Start of INPUT FOR THIS TASK

(* ===== verification/EvalSupport.v ===== *)
(** * EvalSupport: helpers of the tree evaluator
    ([src/eval/helpers/base.c], [cache.c], [constants.c], [clone.c],
    [src/lookback.c])

    Structural hash and equality of trees, the memo table of an evaluation pass,
    the cached registry lookup of a call node, constant folding, cache keys of
    producer calls and offsets of history accesses.

    A number literal is not NaN: then the test [lhs == rhs] on node pointers is
    implied by the structural comparison. *)

From Stdlib Require Import Ascii String ZArith Lia SpecFloat.
From stdpp Require Import base list strings gmap.
From S2P Require Import Prelude Float64 Types Lexer Ast References Registry RegistryProofs Builtins Parser.
Local Open Scope nat_scope.

(** ** Structural hash ([cache.c]) *)

(** The enumerator of a node tag. *)
Definition node_tag {A} (d : ast_data A) : Z :=
  match d with
  | CXPR_NODE_NUMBER _ => 0
  | CXPR_NODE_INT64 _ => 1
  | CXPR_NODE_BOOL _ => 2
  | CXPR_NODE_ARRAY _ => 3
  | CXPR_NODE_RECORD _ _ => 4
  | CXPR_NODE_STRING _ => 5
  | CXPR_NODE_IDENTIFIER _ => 6
  | CXPR_NODE_VARIABLE _ => 7
  | CXPR_NODE_FIELD_ACCESS _ _ _ _ => 8
  | CXPR_NODE_CHAIN_ACCESS _ _ => 9
  | CXPR_NODE_PRODUCER_ACCESS _ _ _ _ _ => 10
  | CXPR_NODE_BINARY_OP _ _ _ => 11
  | CXPR_NODE_UNARY_OP _ _ => 12
  | CXPR_NODE_FUNCTION_CALL _ _ _ => 13
  | CXPR_NODE_INDEX _ _ => 14
  | CXPR_NODE_TERNARY _ _ _ => 15
  end.

(** The enumerator of an operator token. *)
Definition tok_code (t : cxpr_token_type) : Z :=
  match t with
  | CXPR_TOK_NUMBER => 0 | CXPR_TOK_IDENTIFIER => 1 | CXPR_TOK_VARIABLE => 2 | CXPR_TOK_TRUE => 3
  | CXPR_TOK_FALSE => 4 | CXPR_TOK_STRING => 5 | CXPR_TOK_PLUS => 6 | CXPR_TOK_MINUS => 7
  | CXPR_TOK_STAR => 8 | CXPR_TOK_SLASH => 9 | CXPR_TOK_PERCENT => 10 | CXPR_TOK_POWER => 11
  | CXPR_TOK_ASSIGN => 12 | CXPR_TOK_EQ => 13 | CXPR_TOK_NEQ => 14 | CXPR_TOK_LT => 15
  | CXPR_TOK_GT => 16 | CXPR_TOK_LTE => 17 | CXPR_TOK_GTE => 18 | CXPR_TOK_AND => 19
  | CXPR_TOK_OR => 20 | CXPR_TOK_NOT => 21 | CXPR_TOK_IN => 22 | CXPR_TOK_LPAREN => 23
  | CXPR_TOK_RPAREN => 24 | CXPR_TOK_LBRACKET => 25 | CXPR_TOK_RBRACKET => 26
  | CXPR_TOK_LBRACE => 27 | CXPR_TOK_RBRACE => 28 | CXPR_TOK_COMMA => 29 | CXPR_TOK_DOT => 30
  | CXPR_TOK_PIPE => 31 | CXPR_TOK_QUESTION => 32 | CXPR_TOK_COLON => 33 | CXPR_TOK_EOF => 34
  | CXPR_TOK_ERROR => 35
  end.

(** The bits of a double. *)
Definition float_bits (x : float64) : Z :=
  let sign (s : bool) := (if s then 2 ^ 63 else 0)%Z in
  match x with
  | S754_zero s => sign s
  | S754_infinity s => sign s + 2047 * 2 ^ 52
  | S754_nan => 4095 * 2 ^ 51
  | S754_finite s m e =>
      if Z.pos m <? 2 ^ 52 then sign s + Z.pos m
      else sign s + (e + 1075) * 2 ^ 52 + (Z.pos m - 2 ^ 52)
  end%Z.
(* ===== verification/ValueArith.v ===== *)
(** * ValueArith: what arithmetic on typed values computes

    A declarative account of the four arithmetic operators of [src/value_ops.c],
    independent of the routine: integers, numbers, timestamps and durations by
    their exact results, structs field by field, to any depth.  The routine
    gives a value exactly when this account does, and that value. *)

From Stdlib Require Import Ascii String ZArith Lia.
From stdpp Require Import base list strings sets.
From S2P Require Import Prelude Float64 Types ValueCopy ValueOps.
Local Open Scope run_scope.
Local Open Scope nat_scope.

(** ** Scalars *)

(** The integer an operator gives, rounded towards zero for a quotient. *)
Definition integer_result (op : cxpr_valop) (x y : Z) : option Z :=
  match op with
  | CXPR_VALOP_ADD => Some (x + y)%Z
  | CXPR_VALOP_SUB => Some (x - y)%Z
  | CXPR_VALOP_MUL => Some (x * y)%Z
  | CXPR_VALOP_DIV => if decide (y = 0%Z) then None else Some (Z.sgn x * Z.sgn y * (Z.abs x / Z.abs y))%Z
  | _ => None
  end.

Definition number_result (op : cxpr_valop) (x y : float64) : option float64 :=
  match op with
  | CXPR_VALOP_ADD => Some (fadd x y)
  | CXPR_VALOP_SUB => Some (fsub x y)
  | CXPR_VALOP_MUL => Some (fmul x y)
  | CXPR_VALOP_DIV => if feqb y fzero then None else Some (fdiv x y)
  | _ => None
  end.

Definition fitting (z : Z) : option Z := if in_int64 z then Some z else None.

(** Points of time and spans: a point moves by a span, two points are a span
    apart, spans are added, scaled by a number and divided. *)
Definition temporal_result (op : cxpr_valop) (a b : cxpr_value) : option cxpr_value :=
  match op, a, b with
  | CXPR_VALOP_ADD, VTimestamp t, VDuration d | CXPR_VALOP_ADD, VDuration d, VTimestamp t =>
      VTimestamp <$> fitting (t + d)
  | CXPR_VALOP_SUB, VTimestamp t, VDuration d => VTimestamp <$> fitting (t - d)
  | CXPR_VALOP_SUB, VTimestamp t, VTimestamp s => VDuration <$> fitting (t - s)
  | CXPR_VALOP_ADD, VDuration d, VDuration e => VDuration <$> fitting (d + e)
  | CXPR_VALOP_SUB, VDuration d, VDuration e => VDuration <$> fitting (d - e)
  | CXPR_VALOP_MUL, VDuration d, VNum x => VDuration <$> llround (fmul (of_Z d) x)
  | CXPR_VALOP_MUL, VNum x, VDuration d => VDuration <$> llround (fmul x (of_Z d))
  | CXPR_VALOP_DIV, VDuration d, VNum x =>
      if feqb x fzero then None else VDuration <$> llround (fdiv (of_Z d) x)
  | CXPR_VALOP_DIV, VDuration d, VDuration e =>
      if decide (e = 0%Z) then None else Some (VNum (fdiv (of_Z d) (of_Z e)))
  | _, _, _ => None
  end.

(** ** Structs *)

(** A scalar that may stand for every field of a struct. *)
Definition broadcasts (v : cxpr_value) : Prop :=
  match v with VNum _ | VInt64 _ | VTimestamp _ | VDuration _ => True | _ => False end.

(** The first field of that name. *)
Definition field_is (fields : list (string * cxpr_value)) (name : string) (v : cxpr_value) : Prop :=
  ∃ before after, fields = (before ++ (name, v) :: after)%list ∧ name ∉ map fst before.
(* ===== verification/TreeEval.v ===== *)
(** * TreeEval: the tree-walking evaluator ([src/eval/tree.c], [src/eval/calls.c],
    [src/eval/calls/producer.c], [src/eval/helpers/cache.c], [constants.c])

    One definition per function of the source, over the state of [EvalState.v].
    The functions that call [cxpr_eval_node] take it as an argument [rec]; it is
    tied with fuel at the end, one unit per nested call.

    Simplifications: the tree, the context and the registry are not NULL and
    allocation succeeds, so the tests for these have no counterpart; the lookups
    and keys a node caches are computed anew (the cached lookup is coherent, see
    [EvalSupportProofs.v], and a cached key is a function of the node). *)

From Stdlib Require Import Ascii String ZArith Lia.
From stdpp Require Import base list strings.
From S2P Require Import Prelude Float64 Types ValueCopy StructMap Ast References CallArgs Registry Builtins EvalSupport Formulas ValueOps EvalState.
Local Open Scope run_scope.
Local Open Scope eval_scope.
Local Open Scope nat_scope.

(** ** Messages: [snprintf] into 256 bytes *)

Definition quoted (prefix name empty : string) : string :=
  match name with
  | EmptyString => empty
  | _ => str_take 255 (prefix ++ name ++ "'")
  end.

Definition cxpr_eval_unknown_function_message (name : string) : string :=
  quoted "Unknown function '" name "Unknown function".
Definition cxpr_eval_unknown_identifier_message (name : string) : string :=
  quoted "Unknown identifier '" name "Unknown identifier".
Definition cxpr_eval_unknown_parameter_message (name : string) : string :=
  quoted "Unknown parameter variable '$" name "Unknown parameter variable".
Definition cxpr_eval_unknown_field_message (name : string) : string :=
  quoted "Unknown field access '" name "Unknown field access".

(** ** Operators on values *)

(** [None] when the types differ or have no equality. *)
Definition cxpr_eval_values_equal (left right : cxpr_value) : option bool :=
  match left, right with
  | VNum a, VNum b => Some (feqb a b)
  | VBool a, VBool b => Some (Bool.eqb a b)
  | VString a, VString b => Some (String.eqb a b)
  | VNull, VNull => Some true
  | VTimestamp a, VTimestamp b | VDuration a, VDuration b | VInt64 a, VInt64 b => Some (a =? b)%Z
  | _, _ => None
  end.

Definition cxpr_tok_to_arith_valop (op : cxpr_token_type) : option cxpr_valop :=
  match op with
  | CXPR_TOK_PLUS => Some CXPR_VALOP_ADD
  | CXPR_TOK_MINUS => Some CXPR_VALOP_SUB
  | CXPR_TOK_STAR => Some CXPR_VALOP_MUL
  | CXPR_TOK_SLASH => Some CXPR_VALOP_DIV
  | _ => None
  end.

Definition comparison_valop (op : cxpr_token_type) : cxpr_valop :=
  match op with
  | CXPR_TOK_LT => CXPR_VALOP_LT
  | CXPR_TOK_LTE => CXPR_VALOP_LTE
  | CXPR_TOK_GT => CXPR_VALOP_GT
  | _ => CXPR_VALOP_GTE
  end.

Section operators.
Context {L W : Type} `{!HostCode W}.

(** What [handled] 1, -1 and 0 lead to. *)
Definition valop_outcome (r : valop_result) (otherwise : M L W res) : M L W res :=
  match r with
  | Handled out => ret (owned out)
  | ValError code message => cxpr_eval_error code message
  | NotHandled => otherwise
  end.

(** The [switch] on two numbers; [default] is the power. *)
Definition arithmetic (op : cxpr_token_type) (a b : float64) : float64 :=
  match op with
  | CXPR_TOK_PLUS => fadd a b
  | CXPR_TOK_MINUS => fsub a b
  | CXPR_TOK_STAR => fmul a b
  | CXPR_TOK_SLASH => fdiv a b
  | CXPR_TOK_PERCENT => fmod a b
  | _ => fpow a b
  end.

Definition divides (op : cxpr_token_type) : bool :=
  match op with CXPR_TOK_SLASH | CXPR_TOK_PERCENT => true | _ => false end.

Definition cxpr_eval_arithmetic_op (op : cxpr_token_type) (left right : cxpr_value) : M L W res :=
  match left, right with
  | VNum a, VNum b =>
      if divides op && feqb b fzero
      then cxpr_eval_error CXPR_ERR_DIVISION_BY_ZERO
             (match op with CXPR_TOK_SLASH => "Division by zero" | _ => "Modulo by zero" end)
      else ret (owned (VNum (arithmetic op a b)))
  | _, _ =>
      let mismatch := cxpr_eval_error CXPR_ERR_TYPE_MISMATCH "Arithmetic requires double operands" in
      match cxpr_tok_to_arith_valop op with
      | Some vop => let! r := lift (cxpr_value_binary_op vop left right) in valop_outcome r mismatch
      | None => mismatch
      end
  end.

Definition compare_numbers (op : cxpr_token_type) (a b : float64) : bool :=
  match op with
  | CXPR_TOK_LT => fltb a b
  | CXPR_TOK_LTE => fleb a b
  | CXPR_TOK_GT => fgtb a b
  | _ => fgeb a b
  end.

Definition cxpr_eval_comparison_op (op : cxpr_token_type) (left right : cxpr_value) : M L W res :=
  match left, right with
  | VNum a, VNum b => ret (owned (VBool (compare_numbers op a b)))
  | _, _ =>
      let! r := lift (cxpr_value_binary_op (comparison_valop op) left right) in
      valop_outcome r
        (cxpr_eval_error CXPR_ERR_TYPE_MISMATCH "Comparison requires double operands")
  end.

Definition cxpr_eval_equality_op (op : cxpr_token_type) (left right : cxpr_value) : M L W res :=
  match cxpr_eval_values_equal left right with
  | None => cxpr_eval_error CXPR_ERR_TYPE_MISMATCH "Equality requires matching scalar types"
  | Some equal => ret (owned (VBool (match op with CXPR_TOK_EQ => equal | _ => negb equal end)))
  end.

Definition cxpr_eval_binary_values (op : cxpr_token_type) (left right : cxpr_value) : M L W res :=
  match op with
  | CXPR_TOK_PLUS | CXPR_TOK_MINUS | CXPR_TOK_STAR | CXPR_TOK_SLASH | CXPR_TOK_PERCENT
  | CXPR_TOK_POWER => cxpr_eval_arithmetic_op op left right
  | CXPR_TOK_LT | CXPR_TOK_LTE | CXPR_TOK_GT | CXPR_TOK_GTE => cxpr_eval_comparison_op op left right
  | CXPR_TOK_EQ | CXPR_TOK_NEQ => cxpr_eval_equality_op op left right
  | _ => cxpr_eval_error CXPR_ERR_SYNTAX "Unknown binary operator"
  end.

Definition unary_value (op : cxpr_token_type) (operand : cxpr_value) : M L W res :=
  match op with
  | CXPR_TOK_MINUS =>
      match operand with
      | VInt64 i =>
          if (i =? INT64_MIN)%Z
          then cxpr_eval_error CXPR_ERR_TYPE_MISMATCH "int64 negation overflow"
          else ret (owned (VInt64 (- i)))
      | VNum d => ret (owned (VNum (fneg d)))
      | _ => cxpr_eval_error CXPR_ERR_TYPE_MISMATCH "Unary minus requires double"
      end
  | CXPR_TOK_NOT =>
      match operand with
      | VBool b => ret (owned (VBool (negb b)))
      | _ => cxpr_eval_error CXPR_ERR_TYPE_MISMATCH "Logical not requires bool"
      end
  | _ => cxpr_eval_error CXPR_ERR_SYNTAX "Unknown unary operator"
  end.
End operators.

(** ** Substitution of arguments into a body ([calls.c]) *)

Section substitution.
Context (params : list string) (args : list cxpr_expr_ast).

(** The argument of the first parameter with the name. *)
Fixpoint arg_for_name (params : list string) (args : list cxpr_expr_ast) (name : string)
    : option cxpr_expr_ast :=
  match params, args with
  | p :: params, a :: args => if String.eqb p name then Some a else arg_for_name params args name
  | _, _ => None
  end.

Definition cxpr_eval_defined_arg_for_name (name : string) : option cxpr_expr_ast :=
  arg_for_name params args name.

Definition cxpr_eval_clone_chain_with_replaced_root (path : list string) (chain root : cxpr_expr_ast)
    : option cxpr_expr_ast :=
  match ast_node root with
  | CXPR_NODE_IDENTIFIER name => cxpr_expr_ast_new_chain_access (name :: tail path)
  | _ =>
      match path with
      | [_; field] => Some (cxpr_expr_ast_field_expr_new (cxpr_eval_clone_ast root) field)
      | _ => Some (cxpr_eval_clone_ast chain)
      end
  end.

(** The arrays of a copied call: the names are allocated with the arguments. *)
Definition copied_names (argc : nat) (names : option (list (option string)))
    : option (list (option string)) :=
  if argc =? 0 then None else Some (default (replicate argc None) names).

Fixpoint all_some (l : list (option cxpr_expr_ast)) : option (list cxpr_expr_ast) :=
  match l with
  | [] => Some []
  | Some a :: l => option_map (cons a) (all_some l)
  | None :: _ => None
  end.

Fixpoint cxpr_eval_substitute_defined_args (a : cxpr_expr_ast) : option cxpr_expr_ast :=
  let '(Ast _ d) := a in
  match d with
  | CXPR_NODE_IDENTIFIER name =>
      Some (cxpr_eval_clone_ast (default a (cxpr_eval_defined_arg_for_name name)))
  | CXPR_NODE_FIELD_ACCESS (Some base) _ field _ =>
      match cxpr_eval_substitute_defined_args base with
      | Some base => Some (cxpr_expr_ast_field_expr_new base field)
      | None => None
      end
  | CXPR_NODE_FIELD_ACCESS None object field _ =>
      match cxpr_eval_defined_arg_for_name (default EmptyString object) with
      | Some mapped =>
          match ast_node mapped with
          | CXPR_NODE_IDENTIFIER name => Some (cxpr_expr_ast_field_new name field)
          | _ => Some (cxpr_expr_ast_field_expr_new (cxpr_eval_clone_ast mapped) field)
          end
      | None => Some (cxpr_eval_clone_ast a)
      end
  | CXPR_NODE_CHAIN_ACCESS path _ =>
      match path with
      | root :: _ =>
          match cxpr_eval_defined_arg_for_name root with
          | Some mapped => cxpr_eval_clone_chain_with_replaced_root path a mapped
          | None => Some (cxpr_eval_clone_ast a)
          end
      | [] => Some (cxpr_eval_clone_ast a)
      end
  | CXPR_NODE_NUMBER _ | CXPR_NODE_INT64 _ | CXPR_NODE_BOOL _ | CXPR_NODE_STRING _
  | CXPR_NODE_VARIABLE _ => Some (cxpr_eval_clone_ast a)
  | CXPR_NODE_ARRAY els =>
      option_map cxpr_expr_ast_array_new (all_some (map cxpr_eval_substitute_defined_args els))
  | CXPR_NODE_RECORD names values =>
      option_map (cxpr_expr_ast_record_new names)
        (all_some (map cxpr_eval_substitute_defined_args values))
  | CXPR_NODE_UNARY_OP op x =>
      option_map (cxpr_expr_ast_unary_new op) (cxpr_eval_substitute_defined_args x)
  | CXPR_NODE_BINARY_OP op l r =>
      match cxpr_eval_substitute_defined_args l, cxpr_eval_substitute_defined_args r with
      | Some l, Some r => Some (cxpr_expr_ast_binary_new op l r)
      | _, _ => None
      end
  | CXPR_NODE_FUNCTION_CALL name cargs names =>
      option_map (λ l, cxpr_expr_ast_call_named_new name l (copied_names (length cargs) names))
        (all_some (map cxpr_eval_substitute_defined_args cargs))
  | CXPR_NODE_PRODUCER_ACCESS name cargs names field _ =>
      option_map (λ l, cxpr_expr_ast_producer_field_named_new name l
                         (copied_names (length cargs) names) field)
        (all_some (map cxpr_eval_substitute_defined_args cargs))
  | CXPR_NODE_INDEX target index =>
      match cxpr_eval_substitute_defined_args target, cxpr_eval_substitute_defined_args index with
      | Some t, Some i => Some (cxpr_expr_ast_index_new t i)
      | _, _ => None
      end
  | CXPR_NODE_TERNARY c t f =>
      match cxpr_eval_substitute_defined_args c, cxpr_eval_substitute_defined_args t,
            cxpr_eval_substitute_defined_args f with
      | Some c, Some t, Some f => Some (cxpr_expr_ast_ternary_new c t f)
      | _, _, _ => None
      end
  end.
End substitution.

(** ** Evaluation *)

Section eval.
Context {L W : Type} `{!EvalContext L} `{!HostCode W} `{!HexFormat} `{!EvalHost L W}.
Context (reg : cxpr_registry).

(** A number of a finite struct field list, [cxpr_eval_struct_field_value]. *)
Definition cxpr_eval_struct_field_value (record : cxpr_struct_value) (field : string) : M L W res :=
  match cxpr_struct_get_field record field with
  | Some v => ret (owned v)
  | None => cxpr_eval_error CXPR_ERR_UNKNOWN_IDENTIFIER (cxpr_eval_unknown_field_message field)
  end.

End of INPUT FOR THIS TASK

## [WHAT YOU ARE ASKED TO DO]
Reproduce word for word the material above, beginning with the line that contains "(Bool.eqb a b)" and ending with the line that contains "ret (owned out)".

## [RESPONSE TO THIS TASK]
  | VBool a, VBool b => Some (Bool.eqb a b)
  | VString a, VString b => Some (String.eqb a b)
  | VNull, VNull => Some true
  | VTimestamp a, VTimestamp b | VDuration a, VDuration b | VInt64 a, VInt64 b => Some (a =? b)%Z
  | _, _ => None
  end.

Definition cxpr_tok_to_arith_valop (op : cxpr_token_type) : option cxpr_valop :=
  match op with
  | CXPR_TOK_PLUS => Some CXPR_VALOP_ADD
  | CXPR_TOK_MINUS => Some CXPR_VALOP_SUB
  | CXPR_TOK_STAR => Some CXPR_VALOP_MUL
  | CXPR_TOK_SLASH => Some CXPR_VALOP_DIV
  | _ => None
  end.

Definition comparison_valop (op : cxpr_token_type) : cxpr_valop :=
  match op with
  | CXPR_TOK_LT => CXPR_VALOP_LT
  | CXPR_TOK_LTE => CXPR_VALOP_LTE
  | CXPR_TOK_GT => CXPR_VALOP_GT
  | _ => CXPR_VALOP_GTE
  end.

Section operators.
Context {L W : Type} `{!HostCode W}.

(** What [handled] 1, -1 and 0 lead to. *)
Definition valop_outcome (r : valop_result) (otherwise : M L W res) : M L W res :=
  match r with
  | Handled out => ret (owned out)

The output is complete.